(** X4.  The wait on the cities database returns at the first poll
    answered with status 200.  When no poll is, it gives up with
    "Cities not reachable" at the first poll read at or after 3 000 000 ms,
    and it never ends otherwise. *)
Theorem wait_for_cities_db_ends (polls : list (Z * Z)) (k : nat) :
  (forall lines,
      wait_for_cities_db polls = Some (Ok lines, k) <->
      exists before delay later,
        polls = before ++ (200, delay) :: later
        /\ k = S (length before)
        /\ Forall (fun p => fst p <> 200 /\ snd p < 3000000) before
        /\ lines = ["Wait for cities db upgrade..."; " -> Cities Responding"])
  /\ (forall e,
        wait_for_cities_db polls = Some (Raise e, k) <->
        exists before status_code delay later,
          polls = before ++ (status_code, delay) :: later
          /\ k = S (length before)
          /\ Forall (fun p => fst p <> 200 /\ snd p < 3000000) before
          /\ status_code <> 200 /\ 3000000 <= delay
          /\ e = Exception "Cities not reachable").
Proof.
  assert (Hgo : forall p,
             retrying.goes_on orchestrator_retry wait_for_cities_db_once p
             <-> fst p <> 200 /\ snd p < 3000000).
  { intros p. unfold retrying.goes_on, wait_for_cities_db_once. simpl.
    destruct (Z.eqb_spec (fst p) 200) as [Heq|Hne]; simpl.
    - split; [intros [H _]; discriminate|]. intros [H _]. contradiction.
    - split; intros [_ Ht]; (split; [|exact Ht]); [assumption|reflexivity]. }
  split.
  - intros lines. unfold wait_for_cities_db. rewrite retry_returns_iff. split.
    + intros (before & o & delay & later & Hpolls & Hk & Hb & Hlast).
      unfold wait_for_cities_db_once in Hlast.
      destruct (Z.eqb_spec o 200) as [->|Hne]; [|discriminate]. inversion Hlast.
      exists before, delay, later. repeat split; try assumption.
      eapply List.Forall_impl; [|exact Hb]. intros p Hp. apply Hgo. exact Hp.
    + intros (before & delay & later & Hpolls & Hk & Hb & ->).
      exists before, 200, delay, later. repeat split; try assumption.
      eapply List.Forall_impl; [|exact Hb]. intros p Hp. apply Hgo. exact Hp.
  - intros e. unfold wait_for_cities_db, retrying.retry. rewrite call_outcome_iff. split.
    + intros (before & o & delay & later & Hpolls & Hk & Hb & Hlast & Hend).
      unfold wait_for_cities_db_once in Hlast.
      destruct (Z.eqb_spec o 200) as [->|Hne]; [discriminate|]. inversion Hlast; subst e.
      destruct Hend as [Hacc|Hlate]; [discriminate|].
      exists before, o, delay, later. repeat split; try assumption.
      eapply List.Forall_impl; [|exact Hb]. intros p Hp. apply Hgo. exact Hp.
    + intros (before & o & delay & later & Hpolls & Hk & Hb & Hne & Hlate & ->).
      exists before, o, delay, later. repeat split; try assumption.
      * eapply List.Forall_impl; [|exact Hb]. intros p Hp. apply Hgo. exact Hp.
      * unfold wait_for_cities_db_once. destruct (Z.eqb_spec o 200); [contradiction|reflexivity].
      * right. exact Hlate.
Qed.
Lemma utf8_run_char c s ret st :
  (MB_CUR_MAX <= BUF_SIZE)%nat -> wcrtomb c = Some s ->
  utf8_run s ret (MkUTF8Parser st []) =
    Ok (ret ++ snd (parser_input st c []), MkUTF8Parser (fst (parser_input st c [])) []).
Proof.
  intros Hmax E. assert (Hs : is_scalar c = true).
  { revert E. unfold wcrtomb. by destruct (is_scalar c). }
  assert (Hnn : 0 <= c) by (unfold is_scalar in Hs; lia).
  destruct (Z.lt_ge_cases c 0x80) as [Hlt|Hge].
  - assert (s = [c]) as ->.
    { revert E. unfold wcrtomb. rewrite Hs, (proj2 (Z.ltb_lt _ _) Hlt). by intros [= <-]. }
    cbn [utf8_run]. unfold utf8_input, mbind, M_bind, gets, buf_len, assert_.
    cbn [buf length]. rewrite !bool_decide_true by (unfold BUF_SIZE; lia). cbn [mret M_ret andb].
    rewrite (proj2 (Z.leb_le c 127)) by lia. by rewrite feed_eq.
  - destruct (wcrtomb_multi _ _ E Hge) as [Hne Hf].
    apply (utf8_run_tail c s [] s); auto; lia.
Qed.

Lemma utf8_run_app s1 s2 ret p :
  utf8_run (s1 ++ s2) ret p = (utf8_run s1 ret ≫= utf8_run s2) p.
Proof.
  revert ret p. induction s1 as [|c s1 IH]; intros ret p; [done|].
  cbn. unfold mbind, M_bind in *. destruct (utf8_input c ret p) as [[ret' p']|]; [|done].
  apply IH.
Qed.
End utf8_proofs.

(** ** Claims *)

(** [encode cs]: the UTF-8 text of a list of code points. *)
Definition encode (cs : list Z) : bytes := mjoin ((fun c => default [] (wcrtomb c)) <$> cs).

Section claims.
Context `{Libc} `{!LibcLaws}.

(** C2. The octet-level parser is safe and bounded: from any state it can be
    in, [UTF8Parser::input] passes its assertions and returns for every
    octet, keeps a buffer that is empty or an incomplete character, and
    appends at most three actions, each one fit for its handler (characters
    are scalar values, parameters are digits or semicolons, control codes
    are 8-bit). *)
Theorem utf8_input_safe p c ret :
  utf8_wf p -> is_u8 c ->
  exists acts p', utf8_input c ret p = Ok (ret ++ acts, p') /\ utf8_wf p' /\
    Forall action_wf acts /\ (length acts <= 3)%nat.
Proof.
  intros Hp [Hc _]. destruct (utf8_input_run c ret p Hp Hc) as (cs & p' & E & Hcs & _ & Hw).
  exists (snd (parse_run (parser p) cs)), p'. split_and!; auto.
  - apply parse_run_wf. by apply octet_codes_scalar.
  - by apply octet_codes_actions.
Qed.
★ ★ ★ ★
WHAT TO PRODUCE: Only the lines from the first line of the records through the one containing "Hb & Hlast)." should be reproduced, exactly, with both of them included.

RESPONSE:
(** X4.  The wait on the cities database returns at the first poll
    answered with status 200.  When no poll is, it gives up with
    "Cities not reachable" at the first poll read at or after 3 000 000 ms,
    and it never ends otherwise. *)
Theorem wait_for_cities_db_ends (polls : list (Z * Z)) (k : nat) :
  (forall lines,
      wait_for_cities_db polls = Some (Ok lines, k) <->
      exists before delay later,
        polls = before ++ (200, delay) :: later
        /\ k = S (length before)
        /\ Forall (fun p => fst p <> 200 /\ snd p < 3000000) before
        /\ lines = ["Wait for cities db upgrade..."; " -> Cities Responding"])
  /\ (forall e,
        wait_for_cities_db polls = Some (Raise e, k) <->
        exists before status_code delay later,
          polls = before ++ (status_code, delay) :: later
          /\ k = S (length before)
          /\ Forall (fun p => fst p <> 200 /\ snd p < 3000000) before
          /\ status_code <> 200 /\ 3000000 <= delay
          /\ e = Exception "Cities not reachable").
Proof.
  assert (Hgo : forall p,
             retrying.goes_on orchestrator_retry wait_for_cities_db_once p
             <-> fst p <> 200 /\ snd p < 3000000).
  { intros p. unfold retrying.goes_on, wait_for_cities_db_once. simpl.
    destruct (Z.eqb_spec (fst p) 200) as [Heq|Hne]; simpl.
    - split; [intros [H _]; discriminate|]. intros [H _]. contradiction.
    - split; intros [_ Ht]; (split; [|exact Ht]); [assumption|reflexivity]. }
  split.
  - intros lines. unfold wait_for_cities_db. rewrite retry_returns_iff. split.
    + intros (before & o & delay & later & Hpolls & Hk & Hb & Hlast).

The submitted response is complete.